Roman choral, « Rêves de machines » fait intervenir dans chacune de ses cinq parties cinq narrateurs distincts – et même un peu plus. Récits parallèles, car situés dans des séquences temporelles, mais également récits liés car des liens apparaîtront peu à peu entre ces principaux protagonistes qui ne se seront jamais rencontrés.

Tout commence dans les années 1660 avec Mary Bradford, personnage sans doute imaginaire, une jeune fille qui en compagnie de son père et de son futur époux embarque pour l’Amérique, fuyant l’Angleterre promise à la violence de troubles civils. Lors de cette longue traversée, elle entame l’écriture d’un journal intime que rien ne prédispose à apparaître un jour dans l’histoire des sciences. Dans la première partie du vingtième siècle, le chercheur Alain Turing, à travers une série de lettres adressées à la mère d’un de ses amis défunts, commence à s’intéresser au fonctionnement du cerveau et prédit l’avènement de machines pensantes. Dans les années soixante-dix, Karl Dettmann, un allemand émigré aux États-Unis, conçoit un logiciel nommé Mary capable de dialoguer avec un être humain. Dans les années 2030, Gaby, une jeune adolescente, est comme tant d’autre recluse chez elle, paralysée, rendue inapte à toute vie sociale par un babybot, un compagnon robotique qui a détruit la vie de milliers d’enfants, et dont l’inventeur, Stephen Chinn, purge une peine de prison à vie.

« Quand je m’éveille de rêves remplis de révolte, où des cohortes d’enfants robots traversent des plaines de rocaille rouge, j’imagine que nous sommes devenus moins humains que nos machines les plus humaines. »

C’est à travers un journal, une correspondance, des souvenirs, des pièces de procès, des conversations entre une adolescente et un logiciel que se dessinent peu à peu les relations entre ces protagonistes.

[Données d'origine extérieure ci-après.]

(** * quantifai: the attribution engine, the bucket analyzer, the review
    scorer and the configuration validator, embedded in Rocq.

    Sources embedded here (paths inside the repository):
    - [core/src/services/AIDetectionEngine.ts]  (class [AIDetectionEngine])
    - [core/src/utils/BucketAnalyzer.ts]        (class [BucketAnalyzer])
    - [core/src/utils/validation.ts]            ([validateAIDetectionConfig])
    - [extension/src/services/ReviewAnalyzer.ts] (class [ReviewAnalyzer])
    - [core/src/types/*.ts]                     (the records)

    Numbers.  The numeric fields of events and configurations are typed
    [number] in the source.  Two models of them are used.
    - Rationals [Q] with exact arithmetic: finite values, no rounding.
      Comparisons are the boolean ones of the source ([<], [>], [>=]);
      [Math.min]/[Math.max] are [Qmin]/[Qmax].  This model carries the
      properties that rounding does not touch: what is counted, filtered
      and listed, which way a result moves, the bounds that [Math.min]
      enforces, and arithmetic on integers that the doubles represent.
    - IEEE 754 binary64, the numbers of JavaScript (module [Double] and
      the engine of module [DoubleEngine]).  Where the engine compares a
      computed sum with a cut-off, the branch it takes depends on the
      rounding of each operation, and a division by zero is [Infinity],
      not an error; the classification, the mixed-signal override and the
      typing-speed score are stated on this model.
    Only the validator, whose argument is typed [any], sees [NaN] and the
    infinities as inputs (module [Validation]).

    Text.  Strings are byte strings; [length] and [substring] count bytes
    where the source counts UTF-16 code units.

    State.  The engine object holds one configuration; every method reads
    [this.config].  The model passes that configuration explicitly.  The
    decision trace is an array local to [analyze], written by each step and
    neither read nor returned: it is left out. *)

From Stdlib Require Import QArith Qminmax Qround Lqa Lia ZArith List String Ascii Bool.
From Stdlib Require Import DecimalString.
From Stdlib Require Import Permutation.
From Stdlib Require Floats.
From stdpp Require gmap strings.
Import ListNotations.
Open Scope string_scope.
Open Scope list_scope.
Open Scope Q_scope.
(** C1, as amended. When the overall timeout of
    [handleNonStreamingResponse] (server.js) elapses before the idle
    count has completed the answer: if its extractor read any
    non-empty text before the deadline, the operation answers 200 with
    the last text it read, and it answers 500 "Response timeout"
    exactly when it read none. The extractor reads the text the page
    shows only when the last response element carries its copy button:
    on a page that never carries it the answer is 500 "Response
    timeout", whatever text the page showed. The operation returns as
    soon as the clock is read past the deadline. [waitForResponse] of
    chat.js raises "Response timeout" at the deadline when no poll
    found the copy button. In [simulateBrowserInteraction] of app.js
    the wait loop is left at the first of its 120 passes that reads a
    text with something in it, with that text cleaned, so the passes
    run out only when none read such a text, and the error is raised
    only with an empty response. The 200 answer of server.js carries
    the text as [choices[0].message.content]. *)
Theorem timeout_returns_partial_content :
  (forall chatId created model startTime polls lastContent,
      Server.pollLoop startTime polls EmptyString 0 = Some (Server.TimedOut lastContent) ->
      (forall c, last (Server.extracted startTime polls) = Some c ->
         Server.handleNonStreamingResponse chatId created model startTime polls
         = Some (Ok (mkResponse 200 (Server.completionResponse chatId created model c))))
      /\ (Server.handleNonStreamingResponse chatId created model startTime polls
          = Some (Ok (mkResponse 500 (VObj [("error", VStr "Response timeout")])))
          <-> Server.extracted startTime polls = []))
  /\ (forall startTime polls c,
      c ∈ Server.extracted startTime polls ->
      c ∈ Server.shown startTime polls
      /\ exists p responses lastResponse,
           p ∈ polls /\ Server.page p = Ok responses
           /\ last responses = Some lastResponse
           /\ Server.hasCopyButton lastResponse = true
           /\ c = Server.stripLabels (Server.textContent lastResponse))
  /\ (forall chatId created model startTime polls,
      Forall Server.withoutCopyButton polls ->
      Exists (fun p => Server.maxWaitTime <= Server.clock p - startTime) polls ->
      Server.handleNonStreamingResponse chatId created model startTime polls
      = Some (Ok (mkResponse 500 (VObj [("error", VStr "Response timeout")]))))
  /\ (forall chatId created model startTime polls,
      Exists (fun p => Server.maxWaitTime <= Server.clock p - startTime) polls ->
      is_Some (Server.handleNonStreamingResponse chatId created model startTime polls))
  /\ (forall startTime polls,
      Forall (fun p => Chat.hasResponse p = Ok false) polls ->
      Exists (fun p => Chat.timeout <= Chat.clock p - startTime) polls ->
      Chat.waitForResponse startTime polls = Some (Throw "Response timeout"))
  /\ (forall page n,
      (n < 120)%nat ->
      (forall m, (m < n)%nat -> App.seesText (page m) = false) ->
      App.seesText (page n) = true ->
      App.hasText (App.textRead (page n)) = true
      /\ App.waitLoop page App.maxAttempts 0 EmptyString
         = App.Broke (App.clean (App.textRead (page n))))
  /\ (forall page,
      (exists r, App.waitLoop page App.maxAttempts 0 EmptyString = App.Exhausted r)
      <-> forall n, (n < 120)%nat -> App.seesText (page n) = false)
  /\ (forall e message,
      App.afterLoop e = Throw message -> App.loopResponse e = EmptyString)
  /\ (forall chatId created model c,
      Obj.get "content" (Obj.get "message"
        (Wire.choice (Server.completionResponse chatId created model c))) = VStr c).
Proof.
  split; [| split; [| split; [| split; [| split; [| split; [| split; [| split]]]]]]];
    [| | | | | | | | reflexivity].
  - intros chatId created model startTime polls lastContent Hrun.
    pose proof (pollLoop_timed_out _ _ _ _ _ Hrun) as Hlast.
    pose proof (extracted_truthy startTime polls) as Htruthy.
    unfold Server.handleNonStreamingResponse. rewrite Hrun. split.
    + intros c Hc. rewrite Hc in Hlast. simpl in Hlast. subst lastContent.
      apply last_Some in Hc as (front & Hc). rewrite Hc in Htruthy.
      apply Forall_app in Htruthy as [_ Htruthy]. inversion Htruthy as [| ? ? Hcontent _].
      now rewrite Hcontent.
    + destruct (Server.extracted startTime polls) as [|c cs] eqn:Eobs.
      * simpl in Hlast. subst lastContent. simpl. tauto.
      * assert (exists c', last (c :: cs) = Some c') as [c' Hc'].
        { destruct (last (c :: cs)) eqn:E; [eauto |].
          apply last_None in E. discriminate. }
        rewrite Hc' in Hlast. simpl in Hlast. subst lastContent.
        apply last_Some in Hc' as (front & Hc'). rewrite Hc' in Htruthy.
        apply Forall_app in Htruthy as [_ Htruthy].
        inversion Htruthy as [| ? ? Hcontent _]. rewrite Hcontent.
        split; [discriminate | discriminate].
  - intros startTime polls c Hin. split; [now apply extracted_shown |].
    induction polls as [|p rest IH]; simpl in Hin; [inversion Hin |].
    assert (c ∈ Server.extracted startTime rest ->
            exists q responses lastResponse,
              q ∈ p :: rest /\ Server.page q = Ok responses
              /\ last responses = Some lastResponse
              /\ Server.hasCopyButton lastResponse = true
              /\ c = Server.stripLabels (Server.textContent lastResponse)) as Hlater.
    { intros H. destruct (IH H) as (q & responses & lastResponse & Hq & Hrest).
      exists q, responses, lastResponse. split; [now right | exact Hrest]. }
    destruct (_ <? _); [| inversion Hin].
    destruct (Server.page p) as [responses | e] eqn:Hpage; [| inversion Hin].
    destruct (Server.extractCompleted responses) as [c' |] eqn:E; [| exact (Hlater Hin)].
    destruct (JS.truthy c'); [| exact (Hlater Hin)].
    inversion Hin as [| ? ? ? Hin']; subst; [| exact (Hlater Hin')].
    apply extractCompleted_shown in E as (lastResponse & Hlast & Hbutton & Hshown).
    unfold Server.shownText in Hshown. rewrite Hlast in Hshown. injection Hshown as <-.
    exists p, responses, lastResponse. split; [left | auto].
  - intros chatId created model startTime polls Hnone Hdeadline.
    unfold Server.handleNonStreamingResponse.
    destruct (pollLoop_returns startTime polls EmptyString 0 Hdeadline) as [e Hrun].
    rewrite Hrun.
    now rewrite (pollLoop_without_copy_button startTime polls _ _ e Hnone Hrun).
  - intros chatId created model startTime polls Hdeadline.
    unfold Server.handleNonStreamingResponse.
    destruct (pollLoop_returns startTime polls EmptyString 0 Hdeadline) as [e ->].
    destruct e as [answer | lastContent | msg]; eauto.
    destruct (JS.truthy lastContent); eauto.
  - intros startTime polls Hnone Hdeadline.
    destruct (waitForResponse_returns startTime polls Hdeadline) as [[r | message] Hrun].
    + apply waitForResponse_ok in Hrun as (p & Hin & _ & Hhas & _).
      rewrite Forall_forall in Hnone. rewrite (Hnone p Hin) in Hhas. discriminate.
    + rewrite Hrun. now apply waitForResponse_throw in Hrun as [-> _].
  - intros page n Hn Hquiet Hsees.
    split; [exact (proj2 (attemptStep_break _ EmptyString Hsees)) |].
    apply waitLoop_breaks; [unfold App.maxAttempts; lia | | exact Hsees].
    intros m Hm. apply Hquiet. lia.
  - intros page. split.
    + intros [r Hrun] n Hn. apply (waitLoop_exhausted _ _ _ _ _ Hrun).
      unfold App.maxAttempts. lia.
    + intros Hquiet.
      assert (forall remaining attempts response,
                (attempts + remaining <= 120)%nat ->
                exists r, App.waitLoop page remaining attempts response = App.Exhausted r)
        as Hloop.
      { induction remaining as [|k IH]; intros attempts response Hle; simpl; [eauto |].
        destruct (proj2 (attemptStep_next_iff (page attempts) response)) as [r ->];
          [apply Hquiet; lia |].
        apply IH. lia. }
      apply Hloop. unfold App.maxAttempts. lia.
  - intros e message. unfold App.afterLoop.
    destruct (App.loopResponse e); [reflexivity | discriminate].
Qed.
(** * v8: the fork-per-connection gateway server (v8.c)

    A shallow embedding of the server core: the connection acceptor
    ([v8_handle_connection], [v8_fork]), the worker ([v8_child_exec],
    [v8_request_handler]) and the signal handler ([v8_handle_signal]).

    The C code runs against the operating system and against collaborators
    whose code lives in other files (log, dispatcher, scgi, request,
    response).  A process is modelled as a state-and-exit monad over
    - the server structure [struct v8_t],
    - [errno],
    - the part of the kernel the process talks to (pending connections,
      pending signal records, child table, descriptor table), and
    - the chronological trace of the calls it made. *)

From Stdlib Require Import ZArith List String Ascii Bool Lia.
Import ListNotations.

Local Open Scope string_scope.
Local Open Scope list_scope.
Local Open Scope Z_scope.

(** ** Constants of the system headers (Linux) *)

Definition SIGHUP  : Z := 1.
Definition SIGINT  : Z := 2.
Definition SIGQUIT : Z := 3.
Definition SIGTERM : Z := 15.
Definition SIGCHLD : Z := 17.

Definition ECHILD : Z := 10.
Definition EAGAIN : Z := 11.
Definition ECONNABORTED : Z := 103.

(** [sizeof(struct signalfd_siginfo)] *)
Definition SIGINFO_SIZE : Z := 128.

(** The wait-status macros of <sys/wait.h>, on the [int] status word. *)
Definition WEXITSTATUS (status : Z) : Z := Z.shiftr (Z.land status 65280) 8.
Definition WTERMSIG (status : Z) : Z := Z.land status 127.
Definition WSTOPSIG (status : Z) : Z := WEXITSTATUS status.
Definition WIFEXITED (status : Z) : bool := WTERMSIG status =? 0.
Definition WIFSIGNALED (status : Z) : bool :=
  let t := Z.land status 127 + 1 in
  let c := if t >=? 128 then t - 256 else t in   (* (signed char) *)
  Z.shiftr c 1 >? 0.
Definition WIFSTOPPED (status : Z) : bool := Z.land status 255 =? 127.
Definition WIFCONTINUED (status : Z) : bool := status =? 65535.

(** What the parent of a process observes of [exit(code)]. *)
Definition exit_status (code : Z) : Z := Z.land code 255.

(** ** C strings

    A [char *] to a NUL-terminated string is modelled by the characters
    before the terminator. *)

Fixpoint string_drop (n : nat) (s : string) : string :=
  match n, s with
  | O, _ => s
  | S _, EmptyString => EmptyString
  | S n', String _ s' => string_drop n' s'
  end.

(** [p + n] for a pointer [p] to the string [s]: the result points into the
    string (at most at its terminator) only when [0 <= n <= strlen(s)];
    reading a string through any other pointer is undefined ([None]). *)
Definition str_offset (s : string) (n : Z) : option string :=
  if (0 <=? n) && (n <=? Z.of_nat (String.length s))
  then Some (string_drop (Z.to_nat n) s)
  else None.

(** [strcmp]: negative, zero or positive. *)
Fixpoint strcmp (a b : string) : Z :=
  match a, b with
  | EmptyString, EmptyString => 0
  | EmptyString, String _ _ => -1
  | String _ _, EmptyString => 1
  | String c a', String d b' =>
      if Ascii.eqb c d then strcmp a' b'
      else if (N_of_ascii c <? N_of_ascii d)%N then -1 else 1
  end.

(** [int n = strlen(s)]: the length, converted from [size_t] to a 32-bit
    [int] with the wrap-around written out. *)
Definition int_of_size (n : Z) : Z :=
  let m := n mod 4294967296 in
  if m <? 2147483648 then m else m - 4294967296.

Definition strlen_int (s : string) : Z := int_of_size (Z.of_nat (String.length s)).

(** ** Requests, responses, handlers, route table *)

(** Modelled from the spec: v8/request.h is missing; the enumeration of
    request methods, of which the code names only [V8_METHOD_UNKNOWN]. *)
Inductive V8RequestMethod : Type :=
| V8_METHOD_UNKNOWN
| V8_METHOD_OPTIONS
| V8_METHOD_GET
| V8_METHOD_HEAD
| V8_METHOD_POST
| V8_METHOD_PUT
| V8_METHOD_DELETE.

Definition method_eqb (a b : V8RequestMethod) : bool :=
  match a, b with
  | V8_METHOD_UNKNOWN, V8_METHOD_UNKNOWN
  | V8_METHOD_OPTIONS, V8_METHOD_OPTIONS
  | V8_METHOD_GET, V8_METHOD_GET
  | V8_METHOD_HEAD, V8_METHOD_HEAD
  | V8_METHOD_POST, V8_METHOD_POST
  | V8_METHOD_PUT, V8_METHOD_PUT
  | V8_METHOD_DELETE, V8_METHOD_DELETE => true
  | _, _ => false
  end.

(** Modelled from the spec: v8/request.h is missing; a parsed request has a
    method, a path and named parameters. *)
Record V8Request : Type := mkRequest {
  req_method : V8RequestMethod;
  req_route : string;
  req_params : list (string * string)
}.

Definition v8_request_create : V8Request :=
  mkRequest V8_METHOD_UNKNOWN "" [].
Definition v8_request_method (r : V8Request) : V8RequestMethod := req_method r.
Definition v8_request_route (r : V8Request) : string := req_route r.

(** Modelled from the spec: v8/response.h is missing; a response is bound to
    a socket and accumulates a status code and a body; it starts with the
    default success status and no body. *)
Record V8Response : Type := mkResponse {
  resp_sock : Z;
  resp_status : Z;
  resp_body : string
}.

(** Modelled from the spec: the status codes of v8/response.h are missing;
    the default success status and the "not found" status. *)
Definition V8_STATUS_OK : Z := 200.
Definition V8_STATUS_NOT_FOUND : Z := 404.

Definition v8_response_create (request : V8Request) (sock : Z) : V8Response :=
  mkResponse sock V8_STATUS_OK "".
Definition v8_response_set_status (r : V8Response) (status : Z) : V8Response :=
  mkResponse (resp_sock r) status (resp_body r).

(** A handler is application code reached through a function pointer: its
    address and what it does to the response. *)
Record V8Handler : Type := mkHandler {
  h_addr : nat;
  h_code : V8Request -> V8Response -> V8Response
}.

(** A filter returns a handler, or NULL ([None]). *)
Record V8Filter : Type := mkFilter {
  f_addr : nat;
  f_code : V8Request -> option V8Handler
}.

(** [V8Action]: the fields the server reads.  Every pointer may be NULL. *)
Record V8Action : Type := mkAction {
  act_method : V8RequestMethod;
  act_route : option string;
  act_handler : option V8Handler;
  act_filter : option V8Filter
}.

(** [struct v8_t] *)
Record V8 : Type := mkV8 {
  sockfd : Z;
  sigfd : Z;
  base_size : Z;
  config : list (string * string);
  dispatcher : option nat;
  actions : list V8Action;
  app_data : Z;
  app_init : option (unit -> Z)
}.

(** ** The kernel as the process sees it *)

Inductive AcceptResult : Type :=
| Accepted (fd : nat)          (* a connection, returned as descriptor [fd] *)
| AcceptFailed (err : Z).      (* accept returns -1 with this errno *)

Inductive ForkResult : Type :=
| ForkParent (pid : positive)  (* fork returns the child's pid *)
| ForkChild                    (* fork returns 0: this is the child *)
| ForkFailed (err : Z).        (* fork returns -1 with this errno *)

Inductive SigRead : Type :=
| SigRecord (signo : Z)        (* a whole signalfd_siginfo record *)
| SigReadFailed (err : Z).     (* read returns -1 with this errno *)

Record Kernel : Type := mkKernel {
  k_backlog : list AcceptResult;    (* what successive accept calls yield;
                                       empty: -1 with EAGAIN *)
  k_fork : nat -> ForkResult;       (* what the n-th fork call yields *)
  k_nfork : nat;                    (* fork calls made so far *)
  k_sigq : list SigRead;            (* what successive reads of the signal
                                       descriptor yield; empty: EAGAIN *)
  k_zombies : list (positive * Z);  (* terminated children not yet waited
                                       for: pid and wait status *)
  k_running : list positive;        (* children still running *)
  k_sigunblock : option Z;          (* errno with which
                                       sigprocmask(SIG_UNBLOCK) fails *)
  k_blocked : list Z;               (* blocked signals *)
  k_scgi : Z * V8Request;           (* what v8_scgi_request_read returns
                                       and stores in the request *)
  k_fds : list Z                    (* open descriptors *)
}.

(** ** Trace *)

Inductive LogLevel : Type := LogDebug | LogInfo | LogWarn | LogError.

Inductive LogArg : Type :=
| LInt (n : Z)
| LStr (s : string)
| LMethod (m : V8RequestMethod).

Inductive Event : Type :=
| EvLog (lvl : LogLevel) (fmt : string) (args : list LogArg)
| EvAccept (fd : Z) (ret : Z)
| EvFork (ret : Z)
| EvClose (fd : Z)
| EvReadSignal (fd : Z) (sz : Z)
| EvWaitpid (ret : Z)
| EvDispatcherStop (d : option nat)
| EvDispatcherDestroy (d : option nat)
| EvSigUnblock (ret : Z)
| EvScgiRead (sock : Z) (ret : Z)
| EvAppInit
| EvFilter (addr : nat)
| EvHandler (addr : nat)
| EvSend (resp : V8Response)
| EvResponseDestroy
| EvRequestDestroy.

(** ** Process state and the monad *)

Record State : Type := mkState {
  st_v8 : V8;
  st_errno : Z;
  st_kernel : Kernel;
  st_trace : list Event
}.
(* ===== verification/Sse.v ===== *)
(** [providers/src/sse.rs]: the incremental parser of a server-sent-event stream, and its
    equivalence with reading the whole body at once. *)

From S2P Require Import Prelude Ord Str Utf8.

Open Scope string_scope.
Open Scope list_scope.

Inductive SseEvent : Type :=
  | SseDone
  | SseData (payload : string).

Record SseParser : Type := { sse_buf : string; sse_data_lines : list string }.
Definition sse_new : SseParser := {| sse_buf := ""; sse_data_lines := [] |}.

(** [SseParser::dispatch]. *)
Definition dispatch (p : SseParser) : SseParser * list SseEvent :=
  match sse_data_lines p with
  | [] => (p, [])
  | _ =>
      let payload := join (String newline "") (sse_data_lines p) in
      ({| sse_buf := sse_buf p; sse_data_lines := [] |},
       [if decide (trim payload = "[DONE]") then SseDone else SseData payload])
  end.

(** [SseParser::take_line]. *)
Definition take_line (raw : string) (p : SseParser) : SseParser * list SseEvent :=
  let line := trim_end_by is_eol (from_utf8_lossy raw) in
  if decide (line = "") then dispatch p
  else if starts_with ":" line then (p, [])
  else match strip_prefix "data:" line with
       | Some rest =>
           ({| sse_buf := sse_buf p; sse_data_lines := sse_data_lines p ++ [default rest (strip_prefix " " rest)] |}, [])
       | None => (p, [])
       end.

(** The loop of [SseParser::push]; a round removes a line from the buffer. *)
Fixpoint drain_lines (fuel : nat) (p : SseParser) : SseParser * list SseEvent :=
  match fuel with
  | O => (p, [])
  | S fuel =>
      match split_once newline (sse_buf p) with
      | None => (p, [])
      | Some (line, rest) =>
          let '(p, out) := take_line (line +:+ String newline "") {| sse_buf := rest; sse_data_lines := sse_data_lines p |} in
          let '(p, more) := drain_lines fuel p in
          (p, out ++ more)
      end
  end.
Definition push (bytes : string) (p : SseParser) : SseParser * list SseEvent :=
  let buf := sse_buf p +:+ bytes in
  drain_lines (String.length buf) {| sse_buf := buf; sse_data_lines := sse_data_lines p |}.

(** [SseParser::finish]. *)
Definition finish (p : SseParser) : SseParser * list SseEvent :=
  let '(p, out) :=
    if decide (sse_buf p = "") then (p, [])
    else take_line (sse_buf p) {| sse_buf := ""; sse_data_lines := sse_data_lines p |} in
  let '(p, last) := dispatch p in
  (p, out ++ last).

(** A whole stream, chunk by chunk. *)
Fixpoint push_all (chunks : list string) (p : SseParser) : SseParser * list SseEvent :=
  match chunks with
  | [] => (p, [])
  | c :: chunks =>
      let '(p, out) := push c p in
      let '(p, more) := push_all chunks p in
      (p, out ++ more)
  end.
Definition sse_run (chunks : list string) : list SseEvent :=
  let '(p, out) := push_all chunks sse_new in
  out ++ (finish p).2.

(** * Reference: a body read at once *)

Inductive SseLine : Type :=
  | Blank
  | Payload (text : string)
  | Ignored.
Definition classify (raw : string) : SseLine :=
  let line := trim_end_by is_eol (from_utf8_lossy raw) in
  if decide (line = "") then Blank
  else match strip_prefix "data:" line with
       | Some rest => Payload (default rest (strip_prefix " " rest))
       | None => Ignored
       end.
Definition event_of (payloads : list string) : list SseEvent :=
  match payloads with
  | [] => []
  | _ => let text := join (String newline "") payloads in
         [if decide (trim text = "[DONE]") then SseDone else SseData text]
  end.
(** One event for each run of payload lines, which a blank line or the end closes. *)
Fixpoint sse_events (pending : list string) (lines : list SseLine) : list SseEvent :=
  match lines with
  | [] => event_of pending
  | Blank :: lines => event_of pending ++ sse_events [] lines
  | Payload text :: lines => sse_events (pending ++ [text]) lines
  | Ignored :: lines => sse_events pending lines
  end.
Definition sse_reference (body : string) : list SseEvent :=
  sse_events [] (classify <$> split_char newline body).

(** * Facts *)

(** What is still to come from a parser that has yet to read [rest]. *)
Definition to_come (p : SseParser) (rest : string) : list SseEvent :=
  sse_events (sse_data_lines p) (classify <$> split_char newline (sse_buf p +:+ rest)).

Lemma sse_events_blank pending : sse_events pending [Blank] = event_of pending.
Proof. simpl. by rewrite app_nil_r. Qed.

Lemma dispatch_event p : dispatch p = ({| sse_buf := sse_buf p; sse_data_lines := [] |}, event_of (sse_data_lines p)).
Proof. unfold dispatch. by destruct p as [buf [|d ds]]. Qed.

Lemma classify_eol raw : classify (raw +:+ String newline "") = classify raw.
Proof. unfold classify. by rewrite lossy_snoc, trim_end_by_snoc by reflexivity. Qed.

(** A line read by the parser is a line of the reference. *)
Lemma take_line_spec raw p p' out lines : take_line raw p = (p', out) ->
  sse_buf p' = sse_buf p /\
  sse_events (sse_data_lines p) (classify raw :: lines) = out ++ sse_events (sse_data_lines p') lines.
Proof.
  unfold take_line, classify. case_decide as Hb.
  - rewrite dispatch_event. by intros [= <- <-].
  - destruct (starts_with ":" _) eqn:Hc.
    + intros [= <- <-]. split; [done|]. apply starts_with_spec in Hc as [r ->]. rewrite str_app_cons. reflexivity.
    + destruct (strip_prefix "data:" _) as [rest|]; by intros [= <- <-].
Qed.

Lemma split_char_once c s l r : split_once c s = Some (l, r) -> split_char c s = l :: split_char c r.
Proof.
  intros H. apply split_once_Some in H as [-> Hl]. rewrite split_char_app by done. done.
Qed.
Lemma split_once_more c s l r t : split_once c s = Some (l, r) -> split_once c (s +:+ t) = Some (l, r +:+ t).
Proof.
  intros H. apply split_once_Some in H as [-> Hl]. rewrite str_app_assoc, str_app_cons. by apply split_once_app.
Qed.

Lemma drain_lines_spec fuel p p' out rest : (String.length (sse_buf p) <= fuel)%nat -> drain_lines fuel p = (p', out) ->
  has_char newline (sse_buf p') = false /\ to_come p rest = out ++ to_come p' rest.
Proof.
  revert p p' out. induction fuel as [|fuel IH]; intros p p' out Hf; cbn [drain_lines].
  - intros [= <- <-]. split; [by destruct (sse_buf p); simpl in Hf; [|lia]|done].
  - destruct (split_once newline (sse_buf p)) as [[line r]|] eqn:Hs.
    + destruct (take_line _ _) as [p1 o1] eqn:Ht. destruct (drain_lines fuel p1) as [p2 o2] eqn:Hd. intros [= <- <-].
      pose proof Hs as Hs'. apply split_once_Some in Hs' as [Hbuf _].
      destruct (take_line_spec _ _ _ _ (classify <$> split_char newline (r +:+ rest)) Ht) as [Hb He]. cbn [sse_buf sse_data_lines] in Hb, He.
      apply IH in Hd as [Hn Hd]; [|rewrite Hb; rewrite Hbuf, str_length_app in Hf; simpl in Hf; lia].
      split; [done|]. unfold to_come at 1. rewrite (split_char_once _ _ line (r +:+ rest)) by by apply split_once_more.
      rewrite fmap_cons, <- (classify_eol line), He, <- app_assoc. f_equal. rewrite <- Hd. unfold to_come. by rewrite Hb.
    + intros [= <- <-]. split; [by apply split_once_None|done].
Qed.

Lemma push_spec bytes p p' out rest : push bytes p = (p', out) ->
  has_char newline (sse_buf p') = false /\ to_come p (bytes +:+ rest) = out ++ to_come p' rest.
Proof.
  unfold push. intros Hd. apply (drain_lines_spec _ _ _ _ rest) in Hd as [Hn Hd]; [|done]. split; [done|].
  rewrite <- Hd. unfold to_come. simpl. by rewrite str_app_assoc.
Qed.

Lemma finish_spec p : has_char newline (sse_buf p) = false ->
  finish p = (sse_new, to_come p "").
Proof.
  intros Hn. unfold finish, to_come. rewrite str_app_nil_r, split_char_None by done.
  destruct (decide (sse_buf p = "")) as [Hb|Hb].
  - rewrite Hb, dispatch_event, Hb. f_equal. simpl. by rewrite app_nil_r.
  - destruct (take_line _ _) as [p1 o1] eqn:Ht. destruct (take_line_spec _ _ _ _ [] Ht) as [Hb1 He].
    cbn [sse_buf sse_data_lines] in Hb1, He. rewrite dispatch_event, Hb1.
    change (classify <$> [sse_buf p]) with [classify (sse_buf p)]. by rewrite He.
Qed.

Lemma push_all_spec chunks p p' out : has_char newline (sse_buf p) = false -> push_all chunks p = (p', out) ->
  has_char newline (sse_buf p') = false /\ to_come p (join "" chunks) = out ++ to_come p' "".
Proof.
  revert p out. induction chunks as [|c chunks IH]; intros p out Hp; cbn [push_all].
  - by intros [= <- <-].
  - destruct (push c p) as [p1 o1] eqn:Hc. destruct (push_all chunks p1) as [p2 o2] eqn:Hcs. intros [= <- <-].
    destruct (push_spec _ _ _ _ (join "" chunks) Hc) as [H1 H2]. apply IH in Hcs as [H3 H4]; [|done]. split; [done|].
    rewrite <- app_assoc, <- H4, <- H2. f_equal. destruct chunks; simpl; [by rewrite str_app_nil_r|done].
Qed.

(** however the body of a response is cut into chunks, inside a line, a line
    end or a UTF-8 sequence included, the parser gives the events of the whole body: one for each
    run of [data:] lines that a blank line or the end closes. *)
Theorem sse_chunks_do_not_matter (chunks : list string) :
  sse_run chunks = sse_reference (join "" chunks).
Proof.
  unfold sse_run. destruct (push_all chunks sse_new) as [p out] eqn:Hp.
  apply push_all_spec in Hp as [Hn Hp]; [|done]. rewrite (finish_spec p Hn). simpl. by rewrite <- Hp.
Qed.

Alors que Turing a posé les bases conceptuelles, Karl Dettmann a su voir les dangers : ayant compris que l’être humain est défini par sa mémoire, et conscient des dangers des intelligences artificielles, il refuse d’en doter son logiciel Mary. Mais il sera trahi par son épouse, qui, avec l’aide d’un autre scientifique, transformera Mary 1 en Mary 2, la dotant de mémoire en commençant par lui lire le journal de Mary Bradford. Et c’est à partir de Mary 2 que Stephen Chinn, prodige scientifique mondialement connu pour avoir développé une « équation de la séduction », et fasciné par le potentiel de Mary 2, le transformera en Mary 3 en la dotant d’une « équation d’empathie », de capacité métaphorique, et de l’aptitude à apprendre et à faire des erreurs, puis lui donnera forme matérielle en mettant au point les fameux babybots. Et Ramona, la fille de Chinn, emmènera Gaby à la (re)découverte du monde extérieur.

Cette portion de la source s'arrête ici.